Stored items
(* ===== verification/ServerViews.v ===== *)
(** What the API shows and stores: the key in its responses, the lists of peer
    names it writes, and calls worked out on a small process, which witness the
    theorems of ServerProps. *)
From S2P Require Import Prelude GoStrings GoTime Config Validate ValidateSpec Sync Store StoreProps Generate NetIP.
From S2P Require Import AuditLog PeerListener PeerClient Watcher WatcherProps Daemon Resolve Server Samples SyncProps ServerProps.

(** ** Who sees the preshared key *)

(** Of the responses that show a configuration, the peer list never shows the
    preshared key and the export only when asked to; GET /api/config always
    does.  Everything else is shown as it is in memory. *)
Theorem key_in_responses (a : Node) (cur : File) (secrets : string) :
  cur_of a = Some cur ->
  apiListPeers a = json (BPeers (cur.(f_Peers) <| SharedKey := "" |>))
  /\ (exists comment f, apiExport secrets a = json (BExport comment f)
        /\ f.(f_Peers) = (cur.(f_Peers) <| SharedKey := if (secrets =? "1")%string then cur.(f_Peers).(SharedKey) else "" |>)
        /\ f.(f_Settings) = cur.(f_Settings) /\ elems f.(UpstreamDefaults) = elems cur.(UpstreamDefaults)
        /\ f.(ForwardZones) = cur.(ForwardZones) /\ f.(StaticRecords) = cur.(StaticRecords))
  /\ exists f, apiGetConfig a = json (BConfig f) /\ f.(f_Peers) = cur.(f_Peers).
Proof.
  intros Hc. unfold apiListPeers, apiExport, apiGetConfig, reading. rewrite Hc.
  assert (Hu : elems (Snapshot cur).(UpstreamDefaults) = elems cur.(UpstreamDefaults)).
  { unfold Snapshot. simpl. by destruct (UpstreamDefaults cur) as [[|]|]. }
  split_and!; [done| |by eexists].
  destruct (secrets =? "1")%string; eexists _, _; (split; [done|]); split_and!; try exact Hu; simpl; try done; by destruct (f_Peers cur).
Qed.

(** [GET /healthz] answers 200 exactly when a configuration is loaded and its
    last application left no error. *)
Lemma healthz_exact (a : Node) :
  (apiHealthz a).(rs_code) = StatusOK <-> (exists f, cur_of a = Some f) /\ a.(n_watcher).(lastError) = "".
Proof.
  unfold apiHealthz, Status. destruct (cur_of a) as [f|]; simpl; [|split; [done | by intros [[] _]]].
  destruct (String.eqb_spec (lastError (n_watcher a)) ""); simpl; naive_solver.
Qed.

(** ** The names in SyncPeers *)

Lemma normalize_loop_In peers : forall seen p,
  In p (normalize_loop seen peers) -> p <> "" /\ TrimSpace p = p /\ ToLower p ∉ seen /\ exists q, In q peers /\ p = TrimSpace q.
Proof.
  induction peers as [|q peers IH]; intros seen p; simpl; [done|].
  destruct (String.eqb_spec (TrimSpace q) "") as [|Hq]; [intros H; apply IH in H; naive_solver|].
  case_bool_decide as Hs; [intros H; apply IH in H; naive_solver|]. simpl. intros [<-|H].
  - split_and!; try done; [apply TrimSpace_idem | eauto].
  - apply IH in H as (? & ? & ? & q' & ? & ?). split_and!; try done; [set_solver|eauto].
Qed.

Lemma normalize_loop_distinct peers : forall seen, NoDup (map ToLower (normalize_loop seen peers)).
Proof.
  induction peers as [|q peers IH]; intros seen; simpl; [constructor|].
  destruct (_ =? _)%string; [done|]. case_bool_decide; [done|]. simpl. constructor; [|done].
  intros (p & Hp & Hin)%list_elem_of_In%in_map_iff. apply normalize_loop_In in Hin as (_ & _ & Hn & _). set_solver.
Qed.

Lemma normalize_loop_covers peers : forall seen q,
  In q peers -> TrimSpace q <> "" ->
  ToLower (TrimSpace q) ∈ seen \/ exists p, In p (normalize_loop seen peers) /\ ToLower p = ToLower (TrimSpace q).
Proof.
  induction peers as [|r peers IH]; intros seen q; simpl; [done|]. intros Hin Hq.
  destruct (String.eqb_spec (TrimSpace r) "") as [Hr|Hr]; [destruct Hin as [->|]; [done|by apply IH]|].
  case_bool_decide as Hs; [destruct Hin as [->|]; [by left|by apply IH]|].
  destruct Hin as [->|Hin]; [right; exists (TrimSpace q); simpl; auto|].
  destruct (IH ({[ToLower (TrimSpace r)]} ∪ seen) q Hin Hq) as [[Hx%elem_of_singleton|]%elem_of_union|(p & ? & ?)].
  - right. exists (TrimSpace r). simpl. auto.
  - by left.
  - right. exists p. simpl. auto.
Qed.

Lemma normalize_loop_fixed l : forall seen,
  Forall (fun p => p <> "" /\ TrimSpace p = p /\ ToLower p ∉ seen) l -> NoDup (map ToLower l) -> normalize_loop seen l = l.
Proof.
  induction l as [|p l IH]; intros seen; simpl; [done|].
  intros [(Hp & Ht & Hs) Hl]%Forall_cons [Hn Hd]%NoDup_cons. rewrite Ht. apply String.eqb_neq in Hp as ->.
  rewrite bool_decide_false by done. f_equal. apply IH; [|done].
  apply Forall_forall. intros q Hq. rewrite Forall_forall in Hl. destruct (Hl q Hq) as (? & ? & ?).
  split_and!; try done. apply not_elem_of_union. split; [|done]. intros E%elem_of_singleton. apply Hn.
  rewrite <- E. by apply list_elem_of_In, in_map, list_elem_of_In.
Qed.

(** C40. The list of peer names the API stores has no blank and no name twice (up
    to case), each name trimmed; normalising it again changes nothing.  Unless it is
    empty, it names exactly the peers the request named, so the item goes to the
    same peers.  (A list of blanks, which names nobody, becomes the empty list,
    which means every peer.) *)
Theorem normalizePeerList_correct (peers : list string) :
  let l := normalizePeerList peers in
  Forall (fun p => p <> "" /\ TrimSpace p = p /\ exists q, In q peers /\ p = TrimSpace q) l
  /\ NoDup (map ToLower l)
  /\ normalizePeerList l = l
  /\ forall d name, l <> [] -> TrimSpace name <> "" -> SyncsToPeer d l name = SyncsToPeer d peers name.
Proof.
  intros l. assert (Hl : forall p, In p l -> p <> "" /\ TrimSpace p = p /\ ToLower p ∉ (∅ : gset string)
    /\ exists q, In q peers /\ p = TrimSpace q) by (intros; by apply normalize_loop_In).
  pose proof (normalize_loop_distinct peers ∅ : NoDup (map ToLower l)) as Hd.
  split_and!; [|done| |].
  - apply Forall_forall. intros p Hp%list_elem_of_In. naive_solver.
  - apply normalize_loop_fixed; [|done]. apply Forall_forall. intros p Hp%list_elem_of_In. naive_solver.
  - intros d name Hne Hname. apply eq_true_iff_eq. rewrite !SyncsToPeer_iff. unfold names_peer.
    assert (Hpe : peers <> []) by (intros ->; done).
    split; intros [-> [?|(p & Hp & E)]]; try done; (split; [done|]); right.
    + destruct (Hl p Hp) as (_ & Ht & _ & q & Hq & ->). rewrite TrimSpace_idem in E. eauto.
    + destruct (normalize_loop_covers peers ∅ p Hp) as [?|(q & Hq & Eq)]; [|set_solver|].
      { intros Hb. rewrite Hb in E. apply Hname. destruct (TrimSpace name); [done|]. discriminate. }
      exists q. split; [done|]. destruct (Hl q Hq) as (_ & -> & _). congruence.
Qed.

(** A list of blanks becomes the empty list, which means every peer. *)
Example blank_list_means_all :
  SyncsToPeer false [" "] "spoke-1" = false /\ SyncsToPeer false (normalizePeerList [" "]) "spoke-1" = true.
Proof. split; reflexivity. Qed.

(** ** A small process *)

Definition ex_start : File :=
  (ex_file (Some [ex_default "168.63.129.16" 53 5]) [ex_zone "z0" "corp.example.com" 5] [])
    <| f_Peers := ex_peers [ex_peer "site-a"; ex_peer "site-b"] |>.
Definition ex_body : forwarderBody :=
  {| fb_Name := "lab.example.com"; fb_Wildcard := false; fb_Upstreams := ["10.0.0.9"]; fb_LeastLatency := false;
     fb_LatencyTestFrequency := 0; fb_DoNotSync := false; fb_SyncPeers := [] |}.
Definition ex_random : list Z := [1; 2; 3; 4; 5; 6; 7; 8].
(** what the Save of a callback makes of a configuration at time 7 *)
Definition ex_saved (m : File -> result string File) (f : File) : File :=
  match m (Clone f) with
  | Ok g => match finish_draft (fine_save 7) "api" g with Ok f => f | Err _ => f end
  | Err _ => f
  end.
Definition ex_added : File := ex_saved (fun f => Ok (f <| ForwardZones := f.(ForwardZones) ++ [new_zone (newID ex_random) ex_body] |>)) ex_start.
Definition ex_updated : File :=
  ex_saved (fun f => with_zones "" (update_first (has_zone_id "z0") (edit_zone 7 "api" ex_body) f.(ForwardZones)) f) ex_start.
Definition ex_buried : File :=
  ex_saved (fun f => with_zones "" (update_first (has_zone_id "z0") (bury_zone 7 "api") f.(ForwardZones)) f) ex_start.
Definition ex_removed : File := ex_saved (fun f => with_zones "" (remove_first (has_zone_id "z0") f.(ForwardZones)) f) ex_buried.
#[local] Instance ex_api_yaml : Yaml := table_yaml [ex_start; ex_added; ex_updated; ex_buried; ex_removed].

(** with or without peer sync *)
Definition ex_process (hooks : bool) (f : File) : Node :=
  {| n_fs := {["/c" := ""; "/u/unbound.conf" := "# as it was"]};
     n_store := {| current := Some f; hash := content_hash ""; loadErr := None; onSave := hooks; onApply := hooks |};
     n_watcher := NewWatcher; n_client := NewClient; n_status := ∅; n_audit := []; n_events := [] |}.
Definition ex_api : ApiIO :=
  {| api_saves := fun _ => (fine_save 7, {| hk_merge := 7; hk_now := 7; hk_apply := ex_apply |}); api_apply := ex_apply; api_now := 7; api_random := ex_random |}.
#[local] Notation ex_run c f :=
  (run_call "/c" "/u" "unbound.conf" "a" (fun _ => "") (fun _ _ => "") ex_api "" c (ex_process false f)) (only parsing).

Lemma ex_separate : separate "/u" "unbound.conf" "/c".
Proof. split; discriminate. Qed.

Lemma calls_keep_valid_witness : Validate ex_added = Ok ex_added.
Proof.
  refine (calls_keep_valid "/c" "/u" "unbound.conf" "a" ex_separate (fun _ => "") (fun _ _ => "") ex_api "" (AddForwarder (Ok ex_body))
            (ex_process false ex_start) ex_added _ _).
  - intros g [= <-]. vm_compute. reflexivity.
  - vm_compute. reflexivity.
Defined.

Lemma refused_call_changes_nothing_witness :
  (ex_run (DeleteForwarder "z9") ex_start).1.(n_store) = (ex_process false ex_start).(n_store).
Proof.
  refine (proj1 (proj2 (refused_call_changes_nothing "/c" "/u" "unbound.conf" "a" ex_separate (fun _ => "") (fun _ _ => "") ex_api ""
    (DeleteForwarder "z9") (ex_process false ex_start) _ _ _))); [intros k; reflexivity | reflexivity | vm_compute; reflexivity].
Defined.


Lemma added_forwarder_witness :
  exists f z, applied "/c" "/u" "unbound.conf" f (ex_run (AddForwarder (Ok ex_body)) ex_start).1
    /\ f.(ForwardZones) = [ex_zone "z0" "corp.example.com" 5; z] /\ z.(z_ID) = "0102030405060708".
Proof.
  assert (Hok : (ex_run (AddForwarder (Ok ex_body)) ex_start).2.(rs_code) = StatusOK) by (vm_compute; reflexivity).
  destruct (added_forwarder "/c" "/u" "unbound.conf" "a" ex_separate (fun _ => "") (fun _ _ => "") ex_api "" ex_body
    (ex_process false ex_start) ex_start eq_refl Hok) as (f & z & Hf & Hz & _ & Hid & _).
  exists f, z. split; [exact Hf|]. rewrite Hz, Hid. split; vm_compute; reflexivity.
Defined.

Lemma updated_forwarder_witness :
  exists f z, applied "/c" "/u" "unbound.conf" f (ex_run (UpdateForwarder "z0" (Ok ex_body)) ex_start).1 /\ In z f.(ForwardZones)
    /\ z.(z_ID) = "z0" /\ z.(z_Name) = "lab.example.com".
Proof.
  assert (Hok : (ex_run (UpdateForwarder "z0" (Ok ex_body)) ex_start).2.(rs_code) = StatusOK) by (vm_compute; reflexivity).
  destruct (updated_forwarder "/c" "/u" "unbound.conf" "a" ex_separate (fun _ => "") (fun _ _ => "") ex_api "" "z0" ex_body
    (ex_process false ex_start) ex_start eq_refl Hok) as (f & zs1 & z & zs2 & Hf & _ & Hid & _ & Hz).
  exists f, (stamp_zone 7 "api" (edit_zone 7 "api" ex_body z)). split; [exact Hf|].
  rewrite Hz, map_app. split_and!; [|exact Hid | reflexivity]. apply in_or_app. right. left. reflexivity.
Defined.

(** the zone is gone from memory and from the file, and unbound still forwards it *)
Lemma delete_not_applied_without_sync_witness :
  cur_of (ex_run (DeleteForwarder "z0") ex_start).1 = Some ex_removed /\ ex_removed.(ForwardZones) = []
  /\ (ex_run (DeleteForwarder "z0") ex_start).1.(n_fs) !! "/u/unbound.conf" = Some "# as it was".
Proof.
  split_and!; [vm_compute; reflexivity | vm_compute; reflexivity |].
  refine (proj1 (delete_not_applied_without_sync "/c" "/u" "unbound.conf" "a" ex_separate (fun _ => "") (fun _ _ => "") ex_api ""
    (DeleteForwarder "z0") (ex_process false ex_start) no_env ex_apply _ _ _ eq_refl)); [discriminate | discriminate |].
  split; [reflexivity|]. split; [reflexivity|]. exists "". split; reflexivity.
Defined.


(** Each of the two Saves of a delete runs both hooks. *)
Example delete_pushes_twice :
  map (fun e => match e with EvPush _ => "push" | EvApply => "apply" end)
    (run_call "/c" "/u" "unbound.conf" "a" (fun _ => "") (fun _ _ => "") ex_api "" (DeleteForwarder "z0") (ex_process true ex_start)).1.(n_events)
  = ["push"; "apply"; "push"; "apply"].
Proof. vm_compute. reflexivity. Qed.

Lemma last_default_wedges_witness :
  (ex_run (AddForwarder (Ok ex_body)) (ex_start <| UpstreamDefaults := Some [] |>)).2.(rs_code) = StatusBadRequest.
Proof.
  exact (last_default_wedges "/c" "/u" "unbound.conf" "a" (fun _ => "") (fun _ _ => "") ex_api ""
    (AddForwarder (Ok ex_body)) (ex_process false (ex_start <| UpstreamDefaults := Some [] |>)) _ eq_refl eq_refl eq_refl).
Defined.

Lemma key_in_responses_witness :
  exists f, apiGetConfig (ex_process false ex_start) = json (BConfig f) /\ f.(f_Peers).(SharedKey) = "secret".
Proof.
  destruct (key_in_responses (ex_process false ex_start) ex_start "" eq_refl) as (_ & _ & f & Hf & Hp).
  exists f. split; [exact Hf|]. rewrite Hp. reflexivity.
Defined.

(** ** Peers are written in place *)

(** A delete that fails, here because the disk is full, still changes the
    configuration in memory: the deleted peer is gone from it and the one after
    it is there twice. *)
Definition ex_full_disk : ApiIO :=
  {| api_saves := fun _ => ({| si_mkdir := None; si_open := None; si_flock := FlockOk; si_write := WritePartial 0 "no space left on device";
                               si_rename := None; si_unlock := None; si_default_now := 7; si_now := 7; si_stamp_now := 7 |}, {| hk_merge := 7; hk_now := 7; hk_apply := ex_apply |});
     api_apply := ex_apply; api_now := 7; api_random := ex_random |}.
Example failed_delete_leaks :
  let r := apiDeletePeer "/c" "/u" "unbound.conf" "a" ex_full_disk "" "site-a" (ex_process false (ex_start <| Updated := 1 |>)) in
  r.2.(rs_code) = StatusBadRequest
  /\ ((fun f => map p_Name f.(f_Peers).(List)) <$> cur_of r.1) = Some ["site-b"; "site-b"].
Proof. split; vm_compute; reflexivity. Qed.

-- What you are asked to do --
In the data above, find the line with "(** ** A small process *)" and the line with "Definition ex_body : forwarderBody". Retype both, plus every line between them, exactly.

-- Output for this task --
(** ** A small process *)

Definition ex_start : File :=
  (ex_file (Some [ex_default "168.63.129.16" 53 5]) [ex_zone "z0" "corp.example.com" 5] [])
    <| f_Peers := ex_peers [ex_peer "site-a"; ex_peer "site-b"] |>.
Definition ex_body : forwarderBody :=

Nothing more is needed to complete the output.